There’s no problem spotting turkey at your local grocery — U.S. farms produce more than 200 million of the fowl a year, many of them to be carved up for Thanksgiving and Christmas.

But in some parts of the nation it’s increasingly difficult to find the big bird in nature — including in Georgia, where the wild turkey is the second most popular animal to hunt behind deer.

Some researchers don’t think the main culprit is overhunting, instead blaming the shrinking wild population mostly on habitat loss and nonhuman predators.

Still, they are working to understand why turkeys are still thriving in parts of the country while having nose dived in others.

Trying to get to the bottom of that mystery and others are investigators like Professor Michael Chamberlain, aka “the Wild Turkey Doc,” and his graduate students at the University of Georgia.

His team has outfitted wild turkeys with small backpacks to track their movements. Separately, the researchers record and analyze 100,000 hours annually of turkey sounds, from gobbling to yelps, in states from Florida to Nebraska.

“I want to see their populations be sustainable because I value not only the bird, but the places they call home,” Chamberlain said.

A flock of wild turkeys roam a field in Coweta County. Biologists are worried about an alarming decline of wild turkeys in Georgia and elsewhere in the nation. 
(Courtesy of Charles Seabrook)

Credit: Charles Seabrook

icon to expand image

Credit: Charles Seabrook

Roller coaster ride for ‘Bird of Courage’

Wild turkeys nationwide have had an up and down flight path. From Colonial times to the 1920s, their numbers fell so precipitously that people feared they had disappeared from most of their broad native range. Decades of restoration efforts triggered a remarkable comeback.

By 1973 there were an estimated 1.25 million of the birds in the wild, according to the National Wild Turkey Federation. Their numbers are believed to have peaked at about 7 million in the early 2000s. Now, the federation says, there are an estimated 6.25 million.

But the falloff has been more significant in much of the Southeast and Midwest.

In the early 2000s, the Georgia Department of Natural Resources estimated there were about 350,000 wild turkeys in the state. The department no longer produces estimates, but Emily Rushton, a DNR wildlife biologist, suspects Georgia’s current population is probably around 200,000 now.
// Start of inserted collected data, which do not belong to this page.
Lemma words_posix : posix words.
Proof.
  intros w ws _ Hws. unfold words.
  assert (Hread : read InWord (line (w :: ws)) = Some (value w, value <$> ws)).
  { revert w Hws. induction ws as [|w' ws IH]; intros w [(_ & Hw & _) Hws]%Forall_cons.
    - cbn [line]. rewrite <- (Str.app_nil_r (text w)). rewrite (read_word _ _ ("", [])) by done.
      cbn [fst snd]. by rewrite Str.app_nil_r.
    - change (line (w :: w' :: ws)) with (text w +:+ (" " +:+ line (w' :: ws))).
      rewrite (read_word _ _ ("", value <$> w' :: ws) Hw); [cbn [fst snd]; by rewrite Str.app_nil_r|].
      change (('(w0, ws0) ← read InWord (line (w' :: ws)); Some ("", w0 :: ws0)) = Some ("", value <$> w' :: ws)).
      by rewrite (IH w' Hws). }
  by rewrite Hread.
Qed.

(** *** The commands *)

Definition plain (s : string) : word := [Plain s].
Lemma plain_text s : text (plain s) = s.
Proof. unfold text. simpl. apply Str.app_nil_r. Qed.
Lemma plain_value s : value (plain s) = s.
Proof. unfold value. simpl. apply Str.app_nil_r. Qed.
Lemma plain_ok s : Str.all ordinary s = true -> s <> "" -> word_ok (plain s).
Proof. intros Hs Hne. split; [done|]. split; [by repeat constructor|by rewrite plain_text]. Qed.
And the wild turkey population is still declining in certain parts of the state, particularly in the sprawling, increasingly developed Piedmont region, from the Columbus and Macon areas to the foothills of northeastern Georgia and around metro Atlanta, she said.

The picture is very different in some other parts of the country, including on the outskirts of major cities. People in the Northeast, for example, have reported sometimes scary run-ins with the strutting creatures Ben Franklin once described as “a Bird of Courage.” Male wild turkeys, known as gobblers, can weigh about 20 pounds and stand 2½ feet tall. Females, called hens, often weigh half as much.

In Massachusetts, wildlife officials this year warned residents that turkeys “may attempt to dominate or attack people that they view as subordinates,” particularly during the spring breeding season. To scare off overly aggressive turkeys, the state’s wildlife division suggested making loud noises and spraying them with water from a hose. Another option: posting “Mylar tape, balloons, or pinwheels” on property to deter the birds.

Wild turkeys make their way across a fog covered field at first light on the southern end of Cumberland Island, Ga., Saturday, March 24, 2007.  CURTIS COMPTON \ ccompton@ajc.com
icon to expand image

Georgia’s turkey hunting heads south

In Georgia, the number of the turkeys killed during the state’s spring hunting seasons has dropped sharply in the last 20 years. And the number of poults — very young turkeys — per hen has been hovering at levels less than half what they were in the late 1990s and early 2000s, according to the DNR’s Rushton.

Human hunters have gotten more effective at bagging wild turkeys, said Chamberlain, who is an avid turkey hunter in addition to being a professor at UGA’s Warnell School of Forestry and Natural Resources. He cited improvements in camouflage, firearms and ammunition, as well as the ease of finding online videos that offer expert tips on hunting the birds.

The hunting season for turkeys is designed to take place during the species’ breeding season. Hunters hunker down and use calls to trick male birds gobbling along, thinking they are heading for a receptive hen.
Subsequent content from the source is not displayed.